Creator Tamifull mentions at the end of this volume that she wondered why so many romances [stories] end right when the couple gets together. Sure it’s the most “dramatic” part but then you don’t get to have stories about anniversaries or the self-interested calculations that don’t happen until the characters actually start dating. So, How Do We Relationship? joins a growing number of romantic manga available in English where the main focus of the story is Miwa and Saeko navigating what their relationship means to both of them after they start dating, and it’s nice to have this kind of variety available!

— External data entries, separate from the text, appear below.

(* ===== verification/Prelude.v ===== *)
(** * Menagerie: a verification of its HTTP stack, SQL layer, logging and concurrency core

    Menagerie is a C++23 monorepo. The parts that carry logic of their own are
    verified here: the HTTP server library (src/component/http-albatross), the database
    library with its PostgreSQL provider (src/component/database-savanna), and of src/common
    the ring-buffer messaging and the object pool (concurrency-starling), the logger
    (logger-crow), the sorter (algorithms-bowerbird), dates and stopwatches
    (chrono-cuckoo), terminal rendering (render-chameleon), configuration serialization
    (serialization-pangolin) and the service locator (locator-spider). Every definition is a
    translation of the C++ it names; the theorems are about those definitions.

    ** The parts and how they meet

    A connection accepted by a listener is handed to a protocol driver, which reads
    pipelined requests, routes each one to a handler through middleware, and writes
    the responses back in batches; the server starts and stops listeners and tracks
    their connections. A handler that needs data compiles a query expression to SQL
    with bound parameters, borrows a connection from a pool through a session, runs
    the statement inside a transaction and decodes the columns of the result. Every part
    logs through a logger whose producers share one ring buffer and whose consumer
    hands batches to the sinks, each on its own strand.

    - Clock.v: calendar conversion, ISO and HTTP dates, the Date header's cache, back-off,
      stopwatches (chrono-cuckoo, types/http_date).
    - StringMap.v: [std::map] with string keys, as its ordered list of entries.
    - Chameleon.v: colours, visible width, padding, boxes, sections and tables
      (render-chameleon).
    - Url.v, Headers.v, HttpTypes.v: percent-decoding, the header collection with its
      two backings, enums, bodies, requests, responses and typed errors (types/).
    - Routing.v: the route registry (routing/route_registry): normalization, templates,
      registration with conflicts, lookup.
    - RequestContext.v, BodyParse.v: the handler's view of a request, and the JSON, form
      and multipart readers (types/request_context, types/body).
    - Router.v: controllers, middleware, groups, dispatch and observer hooks (routing/).
    - Http11.v: the HTTP/1.1 driver (drivers/http11): serve loop, batching, deadlines,
      response serialization.
    - Config.v: configuration records, their validation and builders, and the mapping
      of listener configurations to listeners (config/, attach_default_listeners).
    - Pangolin.v: field descriptors and the walks that write a configuration to JSON and read
      it back, with one codec per member type (serialization-pangolin).
    - ConfigJson.v: the descriptors of the server's configuration, its dump and its loader
      (config/, load_server_config).
    - Server.v: the server's phases and lock-free stop protocol, the connection
      tracker, the accept loops (server/, listeners/).
    - Host.v: the server's construction, destruction and waiting, the standalone runner, TLS
      sessions and contexts (server/, run_standalone, tls_listener/).
    - SqlText.v: what SQL text is written into, integer printing, the dialect's quoting,
      escaping and literals (core-beaver, postgres_dialect).
    - SqlSchema.v: SQL type names, dynamic tables, records, INSERT rows (primitives/,
      registries, insert_exp, update_exp).
    - SqlQuery.v: the expression tree, the query visitor, the SQL generator and the
      compiler in its three parameter modes (query/).
    - StaticSchema.v: constraint packs, compile-time fields and tables, columns (primitives/).
    - Builder.v: the operators and fluent methods that build the tree, with the constraints
      that make a call compile (query/expressions).
    - PgWire.v: parameter binding and result decoding on the wire (params/, result/).
    - Errors.v: error codes, the exception hierarchy, the classification of SQLSTATEs and
      the extraction of errors from results (base/errors, errors/).
    - ConnectionConfig.v: credentials, connection options, validation, the libpq connection
      string (config/).
    - ConnectionPool.v: connections, holders and the pool's critical sections, with
      their interleavings (connection_holder/, session/pool).
    - Transaction.v: transactions, savepoints and the session's entry points
      (transaction/, session/postgres_session.cpp).
    - Executor.v: the synchronous and the asynchronous executor over libpq, and who gives the
      borrowed connection back (capabilities/executors).
    - Disruptor.v, Spsc.v: the ring buffer with the multi-producer and the
      single-producer sequencer (concurrency-starling/disruptor).
    - RingBuffers.v: the two ring buffers as storage indexed by any 64-bit sequence.
    - ObjectPool.v: the object pool with its bitmap of idle slots and its waiter gate
      (concurrency-starling/pool).
    - AsyncWaiter.v, AsyncContext.v: the heap node of a waiting coroutine with its references
      and lists; the nodes of an execution context and its shutdown (pool/detail).
    - Sorter.v: the sliding-window sorter (algorithms-bowerbird).
    - LogSink.v: levels, events and their formats, prefix filters, the sink interface with
      its packed dispatch word, the console sink (logger-crow/entry, sink/).
    - FileSink.v: rotated file names, the file sink with its stream buffer over a file system
      that can fail (logger-crow/sink/file).
    - Logger.v: the logger's registry, gate, consumer, janitor and shutdown
      (logger-crow/logger).
    - Provider.v: logger providers, the logging macros and their once guards, the component
      logger (logger-crow/provider).
    - SettingsJson.v: the JSON descriptors and builders of the logger's, its sinks', the pool's
      and the connection's configurations.
    - Waiting.v: the wait strategies and the event count over a futex
      (disruptor/wait_strategies, event_count).
    - Resource.v: values behind a lock and their proxies, the io_context backends
      (shared_resource, synchronized_resource, asio_backend).
    - Random.v, Crypto.v: random numbers, dates and UUIDs (math-rabbit); salts, hashes and their
      comparison (crypto-pufferfish).
    - Spider.v: the service locator: registration, construction on first use, sweep
      (locator-spider).

    This file holds what they share: byte strings, searching and splitting, the
    exception type and the error monad, decimal numbers, [std::from_chars], and the
    induction over step relations.

    ** How the code is modelled

    Byte strings are lists of [ascii]; machine integers are [Z] or [N] with their
    wrap-around written out where it can occur; exceptions and [std::expected] are
    values of [result]; member functions return the updated object. Loops that are
    not structural take fuel, and the theorems about them show that the fuel the
    definitions pass is enough, so none is conditional on termination: the length of
    the input for the parsers and the URL decoder, the number of positions for the
    disruptor's scan, the number of reads for the serve loop, the socket's readiness and the
    pending results for the asynchronous executor. Code that runs in several
    threads is a step relation whose steps are the single atomic accesses (Server.v,
    Disruptor.v, Spsc.v, ObjectPool.v, the dispatch word of LogSink.v, the event count of Waiting.v)
    or the critical sections under the mutex (ConnectionPool.v, Logger.v, Spider.v, AsyncContext.v,
    the blocking strategy of Waiting.v).
    Sequential consistency is assumed of the atomics.

    Third-party code is a parameter: Boost.Beast's fields and parser ([BeastFields],
    [BeastParser]), JsonCpp, libpq's answers, the server's verdict on a statement, the
    text of floating-point numbers, the local time zone. The classes state the documented laws relied on,
    and each has an instance in the witnesses. A wait for a socket may never end; the laws
    end it only when there is something to wait for. Formats that others read (HTTP framing,
    SQL tokens, libpq's keyword/value strings) are specified by readers written from
    their documentation.

    ** What the theorems show

    - Routing: lookup implements the routing contract and reports the methods allowed
      otherwise; registration keeps the table well formed, makes its route resolve once
      the registry is frozen, whatever is registered in between, and leaves every other route alone.
    - Dispatch: the response is the handler's or the documented error's; hooks see
      every outcome once; middleware runs in order; baked controllers serve exactly
      their routes.
    - HTTP/1.1: batching of writes is unobservable, every response is framed so that a
      client reads back exactly it, each message, also one that stalls, is read under the
      deadlines its phase sets.
    - Server: a stop request is never lost, the tracker's count is exact, the accept
      loop keeps its bounds.
    - SQL: quoting cannot be escaped; bound parameters never reach the text, are
      numbered in order, explicit placeholders aside, and decode to the values that the wire format
      can carry; the fixed-capacity
      compiler agrees with the growing one; the builders' types admit exactly SQL's
      order of clauses.
    - Pool and transactions: a connection has one borrower, every call is answered
      once, waiters are served in order, shutdown wakes every waiter, after which every call
      completes without waiting; a client that follows the documented use closes each transaction
      exactly once before its connection goes back.
    - Executors: on a connection that stays up, with a server that reads and answers, both return, agree on every statement with one
      result and leave the connection idle; it goes back to the pool exactly once, however
      the executor is moved.
    - Disruptor: items arrive exactly once and in order, no two threads touch a slot at
      once, and the system can always drain; the single-producer path keeps the same
      contract.
    - Object pool: a slot has one owner in every interleaving, an idle slot and a waiting
      caller never stay side by side, shutdown answers everyone, no call is stuck. A waiting coroutine's node is
      never used after it is freed, its handler is called exactly once unless the context
      stops or the initiation throws, and no slot given to it is lost.
    - Connection string: libpq reads back exactly the settings that the string covers; which ones
      it leaves out, and validation, are characterized.
    - Errors: every SQLSTATE is classified, PostgreSQL's documented conditions as the codes named
      after them; the transient ones are retryable, and the permanent ones that are retried in vain
      are spelled out; the two extractions agree on every result.
    - Sorter: entries are neither lost nor invented over any sequence of operations, and
      input with bounded disorder comes out completely sorted.
    - Dates: a reader of the HTTP format gets back the instant, up to year 9999, and the
      cache is transparent.
    - Rendering: every line of a table and of a box has the same visible width.
    - Sinks: concurrent updates of the dispatch word compose; every line is appended
      to one file through the stream's buffer, in order, or counted as undelivered; rotated names read back.
    - Logger: the gate drops exactly what no sink's threshold admits, a batch is
      dispatched with a table no older than the registrations that have returned, and
      shutdown delivers everything logged before it.
    - Waiting: no notification of the event count and no signal of the blocking strategy is
      lost, and a wait whose sequence is published can return.
    - Configuration: a dumped server configuration loads as itself, less its secrets; the loader
      returns a valid configuration or one of its three errors; the logger's and the connection's
      configurations are read back as written, less passwords and excluded members.
    - Hosting: started workers are joined after their contexts stop; when the runner hangs is
      characterised; the TLS context admits only what is configured.
    - Locked resources: while an exclusive proxy lives only its own accesses happen, a shared one
      sees one value throughout; a second proxy in one thread waits for ever.
    - Random values and hashes: draws stay in their ranges, a UUID has its version and variant
      and loses no randomness, a stored password is recognised, salts read back.
    - Component logging: the atomic once guard lets exactly one thread through, and a registered
      logger is shared by all threads.
    - Service locator: while a registration stands, all threads share one instance.

    Examples beside the theorems record the behaviours that deviate from the code's
    own documentation.

    ** Not modelled

    QUIC, HTTP/2 and HTTP/3 are declared and unimplemented. Sockets, TLS,
    signals and the calls of libpq are input and output. The parsing of dates by pattern and
    the sink that the component logger's fallback is given are not modelled. *)

From Stdlib Require Export Ascii ZArith Lia.
From stdpp Require Export base tactics strings gmap numbers.
From stdpp Require Export list.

There are a few little details in How Do We Relationship? that stuck out to me for being unusual in a yuri manga — like the fact that both Miwa and Saeko already know that they like women surprised me since I’m used to seeing the trope where one, “more experienced” lesbian has a relationship with someone who is just now coming out. And speaking of coming out, they end up coming out to several of their new, college friends. They are even out to a few family members, something I can’t recall seeing frequently outside of “LGTBQ+ manga” (which is a nebulous distinction from “yuri” but I think of those stories as being more serious and often autobiographical).
This is something I have thought about in yuri and BL manga before. A major part of my own life has to do with my (intentional and unintentional) groups of queer friends, but I feel like I never see this occurrence in manga; I’m curious if it’s because of a lack of time in the story or if it says something about the differences in queer culture in Japan vs the US. It’s noteworthy when a series like Bloom Into You features an adult, queer couple in addition to its high school aged cast, but since the two groups barely interact it’s more a “bonus” for the reader than a part of the characters’ lives.

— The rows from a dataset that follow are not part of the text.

(** [civil_of_days] names a date of the calendar, and exactly the one that many days
    after the epoch. *)
Lemma civil_correct z : let '(y, m, d) := civil_of_days z in days_of_date y m d = z /\ date_ok y m d = true.
Proof.
  set (doe := (z + 719468) mod 146097). set (era := (z + 719468) / 146097).
  pose proof (Z.mod_pos_bound (z + 719468) 146097 ltac:(lia)) as Hdoe. fold doe in Hdoe.
  assert (Ez : z = 146097 * era + doe - 719468) by (pose proof (Z.div_mod (z + 719468) 146097); lia).
  destruct (year_of_cycle doe Hdoe) as (Hy & Hd & Hleap).
  set (yoe := (doe - doe / 1460 + doe / 36524 - doe / 146096) / 365) in *.
  set (doy := doe - (365 * yoe + yoe / 4 - yoe / 100)) in *.
  pose proof (month_of_year doy Hd) as HM. unfold month_check in HM. set (mp := (5 * doy + 2) / 153) in *.
  rewrite !andb_true_iff, !Z.leb_le in HM. destruct HM as [[[H1 H2] H3] H4].
  change (civil_of_days z) with (of_march (yoe + era * 400) mp (doy - march_offset mp + 1)).
  pose proof (days_of_march (yoe + era * 400) mp (doy - march_offset mp + 1) ltac:(lia)) as HD.
  pose proof (date_ok_march (yoe + era * 400) mp (doy - march_offset mp + 1) ltac:(lia) H3) as HO.
  destruct (of_march _ _ _) as [[y m] d]. split.
  - rewrite HD. replace ((yoe + era * 400) / 4) with (yoe / 4 + 100 * era) by (Z.to_euclidean_division_equations; lia).
    replace ((yoe + era * 400) / 100) with (yoe / 100 + 4 * era) by (Z.to_euclidean_division_equations; lia).
    rewrite Z.div_add, (Z.div_small yoe 400) by lia. subst doy. lia.
  - apply HO. destruct (mp =? 11); [|done]. destruct (doy =? 365) eqn:E; [|destruct (leap _); lia].
    rewrite (proj2 (leap_spec _)); [done|]. apply Z.eqb_eq, Hleap in E. Z.to_euclidean_division_equations; lia.
Qed.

Similarly, in the upcoming series Love Me For Who I Am, a large part of the cast is queer but the story mostly focuses on their interactions within its core group of characters, not with outside, side characters. Saeko and Miwa are the only queer characters that we know of in this story but the manga still spends an incredible amount of time with them interacting with their straight friends and acting independently of each other. Talking with friends about relationship woes is something you see all the time in straight romances, like Horimiya, but since yuri series so often focus on just the couple, like in Kiss and White Lily for My Dearest Girl, it immediately stood out to me and in a good way.
With as much time as you spend in Saeko and Miwa’s heads it’s hard not to like and sympathize with them, even as they fumble through some typical, early relationship hurdles. Miwa wants to do things “right,” Saeko doesn’t think that’s fully necessary but also wants to be careful that she’s not pushing Miwa into doing anything she doesn’t want to do, etc. This series is also more explicit than the last few yuri titles from VIZ that I’ve read; the older teen rating is appropriate since the manga makes it clear that the two of them are having sex (with even a very short explanation of how they have sex since other characters keep asking) but nothing is shown past the “warm-up”. I ended up falling for these characters and their budding relationship far harder than I expected and can’t wait to see where they, and their club band, go.